Chapter VIII.

A bunch of crysanthemums stood on the table, asters in vases on dresser and chiffonier—colourful and scentless.

Antonie wore a dress of black lace that had been made by the best dressmaker in the city for this occasion. In festive array she desired to meet her beloved and yet not utterly discard the garb of filial grief. But she had dressed the child in white, with white silk stockings and sky-blue ribands. It was to meet its father like the incarnate spirit of approaching happiness.

From the kitchen came the odours of the choicest autumn dishes—roast duck with apples and a grape-cake, such as she alone knew how to prepare. Two bottles of precious Rhine wine stood in the cool without the window. She did not want to welcome him with champagne. The memories of its subtle prickling, and of much else connected therewith, nauseated her.

If he left his village at six in the morning he must arrive at noon.

And she waited even as she had waited seven years. This morning seven hours had been left, there were scarcely seven minutes now. And then—the door-bell rang.

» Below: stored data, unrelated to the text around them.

(** What the library loads of entry [length done] of the list. *)
Lemma load_segment s a done sg rest :
  holds_segments (proc_mem s) a (done ++ sg :: rest) -> segment_wf sg ->
  load_ulong (a + 8 * (Z.of_nat (length done) * 2)) s = Ret (sg.1, s) /\
  load_ulong (a + 8 * (Z.of_nat (length done) * 2 + 1)) s = Ret (sg.2, s).
Proof.
  intros Hm [Ha Hs]. unfold holds_segments in Hm. rewrite segment_bytes_app in Hm at 2.
  set (pre := concat _) in Hm. assert (length pre = (16 * length done)%nat) as Hpre.
  { pose proof (length_segment_bytes done) as Hl. unfold segment_bytes in Hl. fold pre in Hl.
    rewrite length_app, length_le_bytes in Hl. lia. }
  assert (segment_bytes (sg :: rest) = le_bytes 8 sg.1 ++ le_bytes 8 sg.2 ++ segment_bytes rest) as Hsg.
  { unfold segment_bytes. rewrite fmap_cons. cbn [concat]. by rewrite <- !app_assoc. }
  rewrite Hsg in Hm. unfold load_ulong, mbind, ST_bind, gets, mret, ST_ret. split.
  - replace (a + 8 * (Z.of_nat (length done) * 2)) with (a + Z.of_nat (length pre)) by lia.
    do 2 f_equal. by eapply field_value; [exact Hm| |lia].
  - replace (a + 8 * (Z.of_nat (length done) * 2 + 1)) with (a + Z.of_nat (length (pre ++ le_bytes 8 sg.1)))
      by (rewrite length_app, length_le_bytes; lia).
    do 2 f_equal. eapply field_value; [|done|lia]. rewrite Hm. by rewrite <- !app_assoc.
Qed.
Lemma load_end s a done :
  holds_segments (proc_mem s) a done -> load_ulong (a + 8 * (Z.of_nat (length done) * 2)) s = Ret (0, s).
Proof.
  intros Hm. pose proof (length_segment_bytes done) as Hl. unfold holds_segments in Hm.
  unfold segment_bytes in Hm at 2. set (pre := concat _) in Hm.
  assert (length pre = (16 * length done)%nat) as Hpre.
  { unfold segment_bytes in Hl. fold pre in Hl. rewrite length_app, length_le_bytes in Hl. lia. }
  unfold load_ulong, mbind, ST_bind, gets, mret, ST_ret.
  replace (a + 8 * (Z.of_nat (length done) * 2)) with (a + Z.of_nat (length pre)) by lia.
  do 2 f_equal. eapply (field_value _ _ _ _ 0 pre []); [by rewrite app_nil_r; exact Hm|done|lia].
Qed.
Section list_loop.
Context (k2u : bius_k2u_header) (ops : bius_operations W) (segs : list (Z * Z)).
Hypothesis Hwf : Forall segment_wf segs.
(** The driver leaves the list itself alone. *)
Hypothesis Hkeep : forall sg offset first user_data s res s', sg ∈ segs ->
  holds_segments (proc_mem s) (k2u_mapping_data k2u) segs ->
  segment_call ops (k2u_opcode k2u) sg offset first user_data s = Ret (res, s') ->
  holds_segments (proc_mem s') (k2u_mapping_data k2u) segs.

Lemma datamap_list_loop_spec fuel done rest offset first user_data s :
  segs = done ++ rest -> (length rest < fuel)%nat ->
  holds_segments (proc_mem s) (k2u_mapping_data k2u) segs ->
  datamap_list_loop fuel k2u ops (Z.of_nat (length done)) offset first user_data s
    = each_segment ops (k2u_opcode k2u) rest offset first user_data s.
Proof.
  revert fuel done offset first user_data s. induction rest as [|sg rest IH];
    intros [|fuel] done offset first user_data s Hsegs Hfuel Hm; cbn [length] in Hfuel; try lia; cbn [datamap_list_loop].
  - rewrite app_nil_r in Hsegs. unfold mbind at 1, ST_bind at 1. rewrite load_end by (by rewrite Hsegs in Hm). done.
  - assert (sg ∈ segs) as Hin by (rewrite Hsegs; apply elem_of_app; right; by left).
    assert (segment_wf sg) as Hsg by (by eapply Forall_forall in Hwf).
    destruct (load_segment s (k2u_mapping_data k2u) done sg rest) as [H1' H2']; [by rewrite <- Hsegs|done|].
    unfold mbind at 1, ST_bind at 1. rewrite H1'. destruct (Z.eqb_spec sg.1 0) as [Hz|_]; [destruct Hsg; lia|].
    unfold mbind at 1, ST_bind at 1. rewrite H2'. cbn [each_segment]. fold (segment_call ops (k2u_opcode k2u) sg offset first user_data).
    unfold mbind, ST_bind.
    destruct (segment_call _ _ _ _ _ _ s) as [[res s']| |] eqn:Hcall; [|done|done].
    destruct (negb _); [done|]. replace (Z.of_nat (length done) + 1) with (Z.of_nat (length (done ++ [sg])))
      by (rewrite length_app; simpl; lia).
    apply IH; [by rewrite <- app_assoc|lia|by eapply Hkeep].
Qed.
End list_loop.
(* ===== verification/MappingProps.v ===== *)
(** * The mapping of a request is its layout

    [bius_map_data] stores the layout of [PageLayout.v]: the user's page table,
    the reserved pages and the list in memory realise it.  Its only fault is that
    the reserved pages run out. *)
From S2P Require Import Prelude Protocol Linux Kernel Command DataMapping PageLayout.

(** [wpb m Q B s]: [m] returns with [Q], or accesses an array out of bounds, and
    then [B] holds. *)
Definition wpb {S A} (m : ST S A) (Q : A -> S -> Prop) (B : Prop) (s : S) : Prop :=
  match m s with Ret (a, s') => Q a s' | Fault OutOfBounds => B | _ => False end.

Section wpb_rules.
Context {S : Type}.
Implicit Types s : S.
Lemma wpb_ret {A} (a : A) (Q : A -> S -> Prop) B s : Q a s -> wpb (mret a) Q B s.
Proof. done. Qed.
Lemma wpb_bind {A C} (m : ST S A) (f : A -> ST S C) Q B s :
  wpb m (fun a s' => wpb (f a) Q B s') B s -> wpb (m ≫= f) Q B s.
Proof. unfold wpb, mbind, ST_bind. destruct (m s) as [[a s']|[]|]; done. Qed.
Lemma wpb_bind_inv {A C} (m : ST S A) (f : A -> ST S C) Q B s :
  wpb (m ≫= f) Q B s -> wpb m (fun a s' => wpb (f a) Q B s') B s.
Proof. unfold wpb, mbind, ST_bind. destruct (m s) as [[a s']|[]|]; done. Qed.
Lemma wpb_gets {A} (f : S -> A) (Q : A -> S -> Prop) B s : Q (f s) s -> wpb (gets f) Q B s.
Proof. done. Qed.
Lemma wpb_modify (f : S -> S) (Q : unit -> S -> Prop) B s : Q tt (f s) -> wpb (modify f) Q B s.
Proof. done. Qed.
Lemma wpb_deref {A} e (o : option A) a (Q : A -> S -> Prop) B s :
  o = Some a -> Q a s -> wpb (deref e o) Q B s.
Proof. by intros ->. Qed.
Lemma wpb_mono {A} (m : ST S A) (P Q : A -> S -> Prop) (B B' : Prop) s :
  wpb m P B s -> (forall a s', P a s' -> Q a s') -> (B -> B') -> wpb m Q B' s.
Proof. unfold wpb. destruct (m s) as [[a s']|[]|]; eauto. Qed.
Lemma wpb_wp {A} (m : ST S A) (Q : A -> S -> Prop) (B : Prop) s : wpb m Q B s -> ~ B -> wp m Q s.
Proof. unfold wpb, wp. by destruct (m s) as [[a s']|[]|]. Qed.
End wpb_rules.

Ltac wpb_step :=
  lazymatch goal with
  | |- wpb (mret _) _ _ _ => apply wpb_ret
  | |- wpb (_ ≫= _) _ _ _ => apply wpb_bind
  | |- wpb (gets _) _ _ _ => apply wpb_gets
  | |- wpb (modify _) _ _ _ => apply wpb_modify
  end; cbv beta.
Ltac wpb_steps := repeat wpb_step.

Definition reserved_size : Z := PAGE_SIZE * BIUS_NUM_RESERVED_PAGES.
Definition entries_bytes (es : list (Z * Z)) : list Z :=
  concat ((fun e : Z * Z => le_bytes 8 e.1 ++ le_bytes 8 e.2) <$> es).
Lemma entries_bytes_app es1 es2 : entries_bytes (es1 ++ es2) = entries_bytes es1 ++ entries_bytes es2.
Proof. unfold entries_bytes. by rewrite fmap_app, concat_app. Qed.
Lemma entries_bytes_one a n : entries_bytes [(a, n)] = le_bytes 8 a ++ le_bytes 8 n.
Proof. apply app_nil_r. Qed.
Lemma length_entries_bytes es : Z.of_nat (length (entries_bytes es)) = 16 * Z.of_nat (length es).
Proof.
  induction es as [|e es IH]; [done|]. change (e :: es) with ([e] ++ es).
  rewrite entries_bytes_app, length_app, Nat2Z.inj_add, IH. unfold entries_bytes. simpl. lia.
Qed.

Section realises.
Context `{BO : BioOps} `{ML : MmLaws}.
Context (mc : map_conn) (start : Z) (is_write : bool) (s0 : mstate).
Let R := mc_reserved_pages mc.

(** What [bius_dev_open] and [bius_dev_mmap] set up of a connection. *)
Record map_ready : Prop := {
  mr_start : 0 < start /\ start mod PAGE_SIZE = 0 /\
             start + PAGE_SIZE * (BIUS_PTES_PER_COMMAND + 1) <= 2 ^ 64;
  mr_ptes : forall i, 0 <= i < BIUS_PTES_PER_COMMAND -> mc_ptes mc i = Some (start + PAGE_SIZE * i);
  mr_reserved : R mod PAGE_SIZE = 0;
  mr_pfn : mc_reserved_pages_pfn mc = phys_pfn R }.

Definition reserved_content (m : memory) (a lo hi : Z) : list Z :=
  replicate (Z.to_nat lo) 0 ++
  (if is_write then mem_read m (a + lo) (hi - lo) else replicate (Z.to_nat (hi - lo)) 0) ++
  replicate (Z.to_nat (PAGE_SIZE - hi)) 0.

(** A reserved page knows the page it stands for, and holds its bytes of a write. *)
Definition page_ok (m : memory) (p : page_use) : Prop :=
  match p with
  | Direct _ => True
  | Reserved r a lo hi =>
      2 <= r < BIUS_NUM_RESERVED_PAGES /\ 0 <= lo /\ lo < hi <= PAGE_SIZE /\ 0 <= a < 2 ^ 64 /\
      le_value (mem_read m (R + (PAGE_SIZE + 8 * r)) 8) = a /\
      mem_read m (R + PAGE_SIZE * r) PAGE_SIZE = reserved_content (mem_of s0) a lo hi
  end.

(** The kernel address of the page the user sees. *)
Definition page_shown (p : page_use) : Z :=
  match p with Direct a => a | Reserved r _ _ _ => R + PAGE_SIZE * r end.

Definition in_reserved_pages (x : Z) : Prop := R <= x < R + reserved_size.

(** The locals of [bius_map_data] after a layout. *)
Definition cursor_of (l : layout) : cursor :=
  Cursor (Z.of_nat (length (l_entries l))) (2 + reserved_count (l_pages l))
    (area_end start (l_pages l)) (Z.of_nat (length (l_pages l))) (l_aligned l).

Record realises (l : layout) (s : mstate) : Prop := {
  re_nos : reserved_nos (l_pages l) = seqZ 2 (reserved_count (l_pages l));
  re_limit : reserved_count (l_pages l) <= BIUS_MAX_SEGMENTS;
  re_pages : forall (i : nat) p, l_pages l !! i = Some p -> exists pfn,
    page_table s !! (start + PAGE_SIZE * Z.of_nat i) = Some (Pte pfn VM_PAGE_PROT) /\
    pfn_address pfn = page_shown p;
  re_content : Forall (page_ok (mem_of s)) (l_pages l);
  re_entries : mem_read (mem_of s) R (16 * Z.of_nat (length (l_entries l))) = entries_bytes (l_entries l);
  re_mem : forall x, ~ in_reserved_pages x -> mem_of s !! x = mem_of s0 !! x;
  re_table : forall a, (forall i : nat, (i < length (l_pages l))%nat -> a <> start + PAGE_SIZE * Z.of_nat i) ->
    page_table s !! a = page_table s0 !! a;
  re_frame : s = MState (set_kmem (fun _ => mem_of s) (mk s0)) (page_table s) (map_conns s0) }.

Hypothesis Hready : map_ready.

"That is the new uncle," she said to Amanda who was handling her finery, flattered and astonished, and she wondered to note her brain grow suddenly so cool and clear.

A gentleman entered. A strange gentleman. Wholly strange. Had she met him on the street she would not have known him.

He had grown old—forty, fifty, an hundred years. Yet his real age could not be over twenty-eight! …

He had grown fat. He carried a little paunch about with him, round and comfortable. And the honourable scars gleamed in round red cheeks. His eyes seemed small and receding….

And when he said: "Here I am at last," it was no longer the old voice, clear and a little resonant, which had echoed and re-echoed in her spiritual ear. He gurgled as though he had swallowed dumplings.

But when he took her hand and smiled, something slipt into his face—something affectionate and quiet, empty and without guile or suspicion.

Where was she accustomed to this smile? To be sure; in Amanda. An indubitable inheritance.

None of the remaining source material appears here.